The National Science Foundation (NSF) and the US Department of Energy (DOE) are joint partners in the Rubin Observatory Project and Operations.

Links to research groups and facilities: Robert GruendlFelipe MenanteauDESDM, DES, LSST, LSSTC


South Pole Telescope 

South Pole Telescope Lab
Students working on developing the next generation SPT instruments in the lab

A cosmic microwave background (CMB) experiment can be thought of as a condensed matter experiment to do ultrahigh energy physics. We use methods and techniques of materials science, electrical engineering, and low temperature physics to study physics at energy scales far beyond those attainable with terrestrial accelerators such as the Large Hadron Collider. The group at U. Illinois plays an integral role in the third-generation camera for the South Pole Telescope (SPT-3G) and the planning for the next-generation CMB experiment called CMB Stage IV (CMB-S4). We work closely with the national labs to develop large arrays of superconducting detectors and the optics required to integrate the detectors with the telescope. The group at U. Illinois has pioneered the development and fabrication of advanced cryogenic optics for current and future CMB experiments.

Links to research groups and facilities: Joaquin Vieira, ObsCos Laboratory, South Pole Telescope


Far Infrared Field-Imaging Line Spectrometer on SOFIA


SOFIA is a Boeing 747 SP jet that flies up to 45,000 feet to escape the majority of the Earth’s water vapor so we can observe the in far-infrared. Illinois faculty have been involved in the optical design and construction of FIFI-LS (a far-infrared line spectrometer) and the cryogenic design and construction of a "air-coil" motor for the quarter wave plate of HAWC+ (a far-infrared polarimeter).

Links to research groups and facilities: Leslie LooneySOFIA, FIFI-LS, HAWC+


SPIDER Payload


SPIDER is an ambitious balloon-borne telescope designed to hunt for the faint echoes of primordial gravitational waves in the cosmic microwave background (CMB).  Its thousands of superconducting detectors observe from near-space conditions aboard a NASA long duration balloon, 36 km above the Antarctic ice.

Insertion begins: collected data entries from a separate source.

(** The "Reset" branch: the business date is the one of the reading [now]
    that [handle_message] classifies on entry. *)
Definition handle_message_reset (now : datetime) (chat_id : Z) (db : database)
  : option database :=
  '(shift_now, biz_date_now) ← get_shift_and_business_date now;
  Some (reset_totals chat_id biz_date_now db).

(** [for amount, currency in amounts: update_total(chat_id, currency, amount)]:
    every call takes its own clock reading, given with the pair.  When a call
    raises, the calls before it are committed; the flag tells whether the
    loop ran to its end. *)
Fixpoint update_all (chat_id : Z) (amounts : list (datetime * (Z * string)))
    (db : database) : database * bool :=
  match amounts with
  | [] => (db, true)
  | (now_dt, (amount, currency)) :: rest =>
      match update_total now_dt chat_id currency amount db with
      | Some db' => update_all chat_id rest db'
      | None => (db, false)
      end
  end.

(** How a branch of [handle_message] ends. *)
Inductive outcome :=
  | Ignored                                   (* [return] without a reply *)
  | Replied (data : gmap string summary)      (* the totals sent back *)
  | Raised.                                   (* an exception escaped *)

(** The last branch of [handle_message]: [amounts] is the result of
    [extract_currency_amounts(text)].  The shift and the business date of the
    reply are those of the reading [now] taken on entry; [now'] is the
    reading [get_totals] would take for an omitted date. *)
Definition handle_message_amounts (now : datetime)
    (amounts : list (datetime * (Z * string))) (now' : datetime) (chat_id : Z)
    (db : database) : database * outcome :=
  match get_shift_and_business_date now with
  | None => (db, Raised)
  | Some (shift_now, biz_date_now) =>
      match amounts with
      | [] => (db, Ignored)
      | _ :: _ =>
          let '(db', finished) := update_all chat_id amounts db in
          if finished then
            (db', Replied (get_totals now' chat_id (Some biz_date_now)
                             (Some shift_now) db'))
          else (db', Raised)
      end
  end.

(** ** Sequences of operations *)

(** The four writers of the database. *)
Inductive op :=
  | OpUpdate (c : record_call)                              (* update_total *)
  | OpMoveToOld (chat_id : Z) (shift date_str : string)     (* move_to_old *)
  | OpReset (chat_id : Z) (date_str : string)               (* the Reset UPDATE *)
  | OpRecalc.                                 (* recalc_totals_from_history *)

Definition apply_op (db : database) (o : op) : database :=
  match o with
  | OpUpdate c =>
      default db
        (update_total (rc_now c) (rc_chat_id c) (rc_currency c) (rc_amount c) db)
  | OpMoveToOld chat_id shift date_str => move_to_old chat_id shift date_str db
  | OpReset chat_id date_str => reset_totals chat_id date_str db
  | OpRecalc => recalc_totals_from_history db
  end.

Definition run_ops (ops : list op) (db : database) : database :=
  foldl apply_op db ops.

(** Records and closings only: no reset, no recomputation. *)
Definition record_or_close (o : op) : Prop :=
  match o with
  | OpUpdate _ | OpMoveToOld _ _ _ => True
  | OpReset _ _ | OpRecalc => False
  end.

(** The shift names the classifier returns. *)
Definition shift_names : list string := ["shift1"; "shift2"; "shift3"].

(** A row as the operations make them: a shift of the classifier, a
    non-empty date, a count that is not negative. *)
Definition row_ok (r : totals_row) : Prop :=
  row_shift r ∈ shift_names ∧ row_date r ≠ "" ∧ 0 <= row_invoices r.

Definition entry_ok (e : history_row) : Prop :=
  h_shift e ∈ shift_names ∧ h_business_date e ≠ "".

(** The sums of the [total] and [invoices] columns over the rows whose key
    satisfies [P]. *)
Definition total_where (P : key → bool) (t : list totals_row) : summary :=
  mk_summary (Zsum (row_total <$> filter (λ r, P (row_key r)) t))
    (Zsum (row_invoices <$> filter (λ r, P (row_key r)) t)).

(** The sum of the amounts and the number of the ledger entries whose key
    satisfies [P]. *)
Definition ledger_where (P : key → bool) (h : list history_row) : summary :=
  mk_summary (Zsum (h_amount <$> filter (λ e, P (h_key e)) h))
    (Z.of_nat (length (filter (λ e, P (h_key e)) h))).

(** Everything recorded for an account, a business date and a currency,
    over all shifts. *)
Definition ledger_of_date (h : list history_row) (chat_id : Z)
    (date_str currency : string) : summary :=
  ledger_where
    (λ k, bool_decide (k.1.1.1 = chat_id ∧ k.1.1.2 = date_str ∧ k.2 = currency))
    h.

(** Everything recorded under one key. *)
Definition ledger_of_shift (h : list history_row) (chat_id : Z)
    (date_str shift currency : string) : summary :=
  ledger_where (λ k, bool_decide (k = (chat_id, date_str, shift, currency))) h.

(** The amounts of one currency in a message: their sum and their number. *)
Definition amounts_of (currency : string)
    (amounts : list (datetime * (Z * string))) : summary :=
  let sel := filter (λ a : datetime * (Z * string), a.2.2 = currency) amounts in
  mk_summary (Zsum ((λ a : datetime * (Z * string), a.2.1) <$> sel))
    (Z.of_nat (length sel)).

(** Totals and archive together account for the ledger, whatever the keys
    looked at. *)
Definition balanced (db : database) : Prop :=
  ∀ P : key → bool,
    summary_add (total_where P (totals db)) (total_where P (old_totals db)) =
    ledger_where P (history db).

(** A mixed sequence for the examples: two records, a close, a reset, a
    recomputation. *)
Definition ops_example : list op :=
  [OpUpdate (mk_record_call (at_clock 2024 1 1 7 0 0 0) 1 "USD" 500);
   OpUpdate (mk_record_call (at_clock 2024 1 1 19 0 0 0) 1 "KHR" 4000);
   OpMoveToOld 1 "shift1" "2024-01-01";
   OpReset 1 "2024-01-01";
   OpRecalc].

(** Records and closings only. *)
Definition ops_books : list op :=
  [OpUpdate (mk_record_call (at_clock 2024 1 1 7 0 0 0) 1 "USD" 500);
   OpMoveToOld 1 "shift1" "2024-01-01";
   OpUpdate (mk_record_call (at_clock 2024 1 1 7 30 0 0) 1 "USD" 300);
   OpUpdate (mk_record_call (at_clock 2024 1 1 19 0 0 0) 1 "USD" 200)].

(** ** Counts of ledger entries and of amounts *)

(** The number of the ledger entries of an account, a business date and a
    currency, over all shifts. *)
Definition entries_of_date (h : list history_row) (chat_id : Z)
    (date_str currency : string) : Z :=
  Z.of_nat
    (length
       (filter (λ e, h_chat_id e = chat_id ∧ h_business_date e = date_str ∧
                     h_currency e = currency) h)).

(** The number of the ledger entries of one key. *)
Definition entries_of_shift (h : list history_row) (chat_id : Z)
    (date_str shift currency : string) : Z :=
  Z.of_nat
    (length (filter (λ e, h_key e = (chat_id, date_str, shift, currency)) h)).

(** The number of the amounts of one currency in a message. *)
Definition amounts_in (currency : string)
    (amounts : list (datetime * (Z * string))) : Z :=
  Z.of_nat
    (length (filter (λ a : datetime * (Z * string), a.2.2 = currency) amounts)).

(** ** The REAL columns as IEEE doubles

    The same three tables and the same functions, with the columns [total]
    and [amount] as SQLite holds them: NULL or a binary64 value.  Python's
    [+] on floats is the IEEE addition; the sqlite3 module binds a NaN as
    NULL, and SQLite gives a NaN result as NULL.  The statements about the
    value of a total (not about keys, counts or zeros) are made on this
    model. *)

Module Real.

(** What a REAL column holds after a double is written to it. *)
Definition store (x : float) : option float :=
  if PrimFloat.is_nan x then None else Some x.

(** [float(x or 0)] on a fetched REAL: [None] and zero are falsy. *)
Definition float_or_0 (x : option float) : float :=
  match x with
  | None => 0%float
  | Some f => if PrimFloat.eqb f 0%float then 0%float else f
  end.

(** [SUM] over a REAL column: NULLs are skipped, no value at all gives NULL,
    otherwise the values are added, here in row order from 0.0.  (SQLite
    versions differ in the order and the compensation of the roundings of
    finite values; the statements below evaluate it on infinities only.) *)
Definition sql_sum (l : list (option float)) : option float :=
  match omap id l with
  | [] => None
  | vs => store (foldl PrimFloat.add 0%float vs)
  end.

Record totals_row := mk_totals_row {
  row_chat_id : Z;
  row_date : string;
  row_shift : string;
  row_currency : string;
  row_total : option float;
  row_invoices : Z
}.

Record history_row := mk_history_row {
  h_id : Z;
  h_chat_id : Z;
  h_datetime : string;
  h_business_date : string;
  h_shift : string;
  h_currency : string;
  h_amount : option float
}.

Record database := mk_database {
  totals : list totals_row;
  old_totals : list totals_row;
  history : list history_row
}.

Definition empty_db : database := mk_database [] [] [].

Definition row_key (r : totals_row) : key :=
  (row_chat_id r, row_date r, row_shift r, row_currency r).

Definition h_key (e : history_row) : key :=
  (h_chat_id e, h_business_date e, h_shift e, h_currency e).

Definition primary_key_ok (t : list totals_row) : Prop :=
  NoDup (row_key <$> t).

Definition sql_update (sel : totals_row → Prop) `{!∀ r, Decision (sel r)}
    (set : totals_row → totals_row) (t : list totals_row) : list totals_row :=
  (λ r, if decide (sel r) then set r else r) <$> t.

Definition insert_or_replace (t : list totals_row) (r : totals_row)
  : list totals_row :=
  filter (λ r', row_key r' ≠ row_key r) t ++ [r].

Definition next_id (h : list history_row) : Z :=
  foldr (λ e acc, Z.max (h_id e) acc) 0 h + 1.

The Illinois group is developing new receiver optics for SPIDER’s second science flight in 2018. Our team is also active in instrumentation development toward future ground-, balloon-, and space-based CMB instruments (BICEP Array, CMB-S4, BFORE, Inflation Probe), with special focus on superconducting detectors and readout electronics.

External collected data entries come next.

(** The pages of the client run out: no request raises [rank], and a
    page that has a cursor lowers it. *)
Definition pages_run_out {client : Type}
    (api_search : client -> request -> response * client)
    (Inv : client -> Prop) (rank : client -> nat) : Prop :=
  forall c req resp c',
    Inv c -> api_search c req = (resp, c') ->
    (rank c' <= rank c)%nat
    /\ forall data, resp = Returned data -> has_next_page data = true ->
         (rank c' < rank c)%nat.

(** *** A client that never runs out of pages

    Every request returns the same page: one app and a cursor. *)
Module Looping.

Definition client : Type := unit.

Definition the_page : value := Fake.page ["com.a"] (Some "next").

Definition api_search (c : client) (_ : request) : response * client :=
  (Returned the_page, c).

Definition the_app : app_record :=
  {| appId := VStr "com.a"; title := VStr ""; score := VNone;
     developer := VNone; developerId := VNone; icon := VNone;
     installs := VNone; price := float_zero; currency := "USD";
     free := true; summary := VNone |}.

Definition start : session client :=
  {| api := tt; _logged_in := true; effects := [] |}.

Definition run (fuel : nat) (n_hits : Z)
  : option (result (list app_record) * session client) :=
  search api_search (fun c _ => Ok c) (fun s => s) (fun s => Ok s)
    fuel start "vpn" n_hits "en" "us".

End Looping.

(** A decoder for concrete runs of the credential cache: it knows the
    empty object only. *)
Definition toy_json_load (text : string) : result value :=
  if (text =? "{}")%string then Ok (VDict []) else Raise ValueError.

Links to research groups and facilities: Jeffrey Filippini, SPIDER

Subaru Prime Focus Spectrograph (PFS)

Subaru Telescope (Credit: CCA 3.0)

The Subaru Prime Focus Spectrograph project (PFS) is a wide-field spectrographic survey in the optical and near-infrared to be conducted using a special purpose spectrograph at the prime focus of the 8.2-m Subaru Telescope. The spectrograph contains 2400 positionable fibers. The survey is scheduled to start in 2024 and will be a unique complement to contemporary wide-field imaging surveys. The science goals of PFS include the study of dark matter, dark energy, galaxy evolution, AGN and black holes, and the early universe. The department is a member of the PFS collaboration as one of a group of universities in the Northeast Participation Group. Individual data rights reside with Professor Xin Liu and her group.